JEFFERSON CITY, Mo. (AP/KMOX) – The city of St. Louis can proceed with a minimum wage increase after the Missouri Supreme Court struck down a state wage law on procedural grounds.
The ruling Tuesday says a 1998 law prohibiting some cities from creating their own minimum wages is unconstitutional because it was passed as part of a bill with a different subject matter.
The decision effectively reinstates a 2015 St. Louis ordinance that sought to raise the minimum wage to $10 an hour in 2017 and $11 an hour by 2018.
Missouri’s minimum wage currently is $7.70 an hour.
Workers gathered to celebrate the Supreme Court’s decision. They stood on the steps of the rotunda holding signs that said “We win!”
Betty Douglas is a McDonalds employee who’s been a mainstay at local minimum wage protests.
“$20 more a day. A $100 more a week and $200 a pay period,” Douglas says. “Do you know what I can do with this?”

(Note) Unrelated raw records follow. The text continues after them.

(* ===== verification/Qsort.v ===== *)
(** * Qsort: sorting an array in place

    sys/src/libc/port/qsort.c.  Memory is a list of bytes and a pointer a place in it; the
    memory begins at an address that a long can have.  [cmp] sees the [es] bytes at the
    pointers it is given, and returns an int.  The loops take fuel, and qsorts the levels
    it may still call itself: qsort gives it one more than the elements, as the part it
    calls itself for is the larger one, and can be all but one of them. *)

From S2P Require Import Prelude.

(** [n] bytes at [p], read or written; outside the memory this is [Ub]. *)
Definition load (m : list Z) (p n : Z) : res (list Z) :=
  if decide (0 ≤ p ∧ p + n ≤ len m) then Ok (takeZ n (dropZ p m)) else Ub.

Definition store (m : list Z) (p : Z) (c : list Z) : res (list Z) :=
  if decide (0 ≤ p ∧ p + len c ≤ len m) then Ok (takeZ p m ++ c ++ dropZ (p + len c) m) else Ub.

Definition LONG : Z := 4.

(** The loop of swapb and swapi, which go by bytes and by longs. *)
Fixpoint swap_loop (fuel : nat) (w : Z) (m : list Z) (i j es : Z) : res (list Z) :=
  match fuel with
  | O => Ub
  | S fuel =>
      c ← load m i w;
      d ← load m j w;
      m ← store m i d;
      m ← store m j c;
      let es := es - w in
      if decide (es ≠ 0) then swap_loop fuel w m (i + w) (j + w) es else Ok m
  end.

Definition swapb (m : list Z) (i j es : Z) : res (list Z) := swap_loop (Z.to_nat es) 1 m i j es.

Definition swapi (m : list Z) (i j es : Z) : res (list Z) := swap_loop (Z.to_nat es) LONG m i j es.

Record Sort : Type := mkSort {
  so_cmp : list Z → list Z → Z;
  so_swap : list Z → Z → Z → Z → res (list Z);
  so_es : Z
}.

Section Sorting.
Variable s : Sort.
Abbreviation es := (so_es s).

(** [p->cmp(i, j)] *)
Definition compare (m : list Z) (i j : Z) : res Z :=
  x ← load m i es; y ← load m j es; Ok (so_cmp s x y).

Definition pivot (m : list Z) (a n : Z) : res Z :=
  let j := n / 6 * es in
  let pi := a + j in
  let j := j + j in
  let pj := pi + j in
  let pk := pj + j in
  ij ← compare m pi pj;
  if decide (ij < 0) then
    ik ← compare m pi pk;
    if decide (ik < 0) then
      jk ← compare m pj pk;
      Ok (if decide (jk < 0) then pj else pk)
    else Ok pi
  else
    jk ← compare m pj pk;
    if decide (jk < 0) then
      ik ← compare m pi pk;
      Ok (if decide (ik < 0) then pi else pk)
    else Ok pj.

(** [do pi += es; while(pi < pn && p->cmp(pi, a) < 0)] *)
Fixpoint scan_up (fuel : nat) (m : list Z) (a pn pi : Z) : res Z :=
  match fuel with
  | O => Ub
  | S fuel =>
      let pi := pi + es in
      if decide (pi < pn) then
        c ← compare m pi a;
        if decide (c < 0) then scan_up fuel m a pn pi else Ok pi
      else Ok pi
  end.

(** [do pj -= es; while(pj > a && p->cmp(pj, a) > 0)] *)
Fixpoint scan_down (fuel : nat) (m : list Z) (a pj : Z) : res Z :=
  match fuel with
  | O => Ub
  | S fuel =>
      let pj := pj - es in
      if decide (a < pj) then
        c ← compare m pj a;
        if decide (0 < c) then scan_down fuel m a pj else Ok pj
      else Ok pj
  end.

(** The loop in the middle of qsorts: the memory and [pj] after it. *)
Fixpoint partition_loop (fuel : nat) (m : list Z) (a pn pi pj : Z) : res (list Z * Z) :=
  match fuel with
  | O => Ub
  | S fuel =>
      pi ← scan_up (S (length m)) m a pn pi;
      pj ← scan_down (S (length m)) m a pj;
      if decide (pj < pi) then Ok (m, pj) else
      m ← so_swap s m pi pj es;
      partition_loop fuel m a pn pi pj
  end.

(** The first half of a turn: the element at [j] is where it belongs. *)
Definition partition (m : list Z) (a n : Z) : res (list Z * Z) :=
  pi ← (if decide (10 < n) then pivot m a n else Ok (a + Z.shiftr n 1 * es));
  m ← so_swap s m a pi es;
  '(m, pj) ← partition_loop (S (length m)) m a (a + n * es) a (a + n * es);
  m ← so_swap s m a pj es;
  Ok (m, (pj - a) / es).

(** The loop of qsorts, which calls itself as [rec]. *)
Fixpoint qsorts_loop (rec : list Z → Z → Z → res (list Z)) (fuel : nat) (m : list Z) (a n : Z) : res (list Z) :=
  match fuel with
  | O => Ub
  | S fuel =>
      if decide (1 < n) then
        '(m, j) ← partition m a n;
        let n := n - (j + 1) in
        let pj := a + (j + 1) * es in
        if decide (n ≤ j) then m ← rec m a j; qsorts_loop rec fuel m pj n
        else m ← rec m pj n; qsorts_loop rec fuel m a j
      else Ok m
  end.

Fixpoint qsorts (depth : nat) (m : list Z) (a n : Z) : res (list Z) :=
  match depth with
  | O => Ub
  | S depth => qsorts_loop (qsorts depth) (S (Z.to_nat n)) m a n
  end.
End Sorting.

Definition qsort (m : list Z) (va n es : Z) (cmp : list Z → list Z → Z) : res (list Z) :=
  let swap := if decide (Z.lor va es mod LONG ≠ 0) then swapb else swapi in
  qsorts (mkSort cmp swap es) (S (Z.to_nat (u32 n))) m va (u32 n).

One of those celebrating with the rest was actually a business owner who will be paying the higher wage – Pierce Powers with Lona’s Lil Eats on California in south city.
“It’s not just the local businesses that are going to pay more, it’s the big box doors that don’t even pay taxes to the state of Missouri – who are also going to pay more” Powers says. “That will be more people that have the ability to come in our doors, and enjoy a locally cooked meal.”
Powers said he wanted to tell his fellow business owners in the city to remain calm because the higher wage is a win-win for all involved.
Tuesday’s ruling doesn’t affect other cities. That’s because a separate state law bars local minimum wages that weren’t already in place by Aug. 28, 2015 the date the St. Louis ordinance took effect.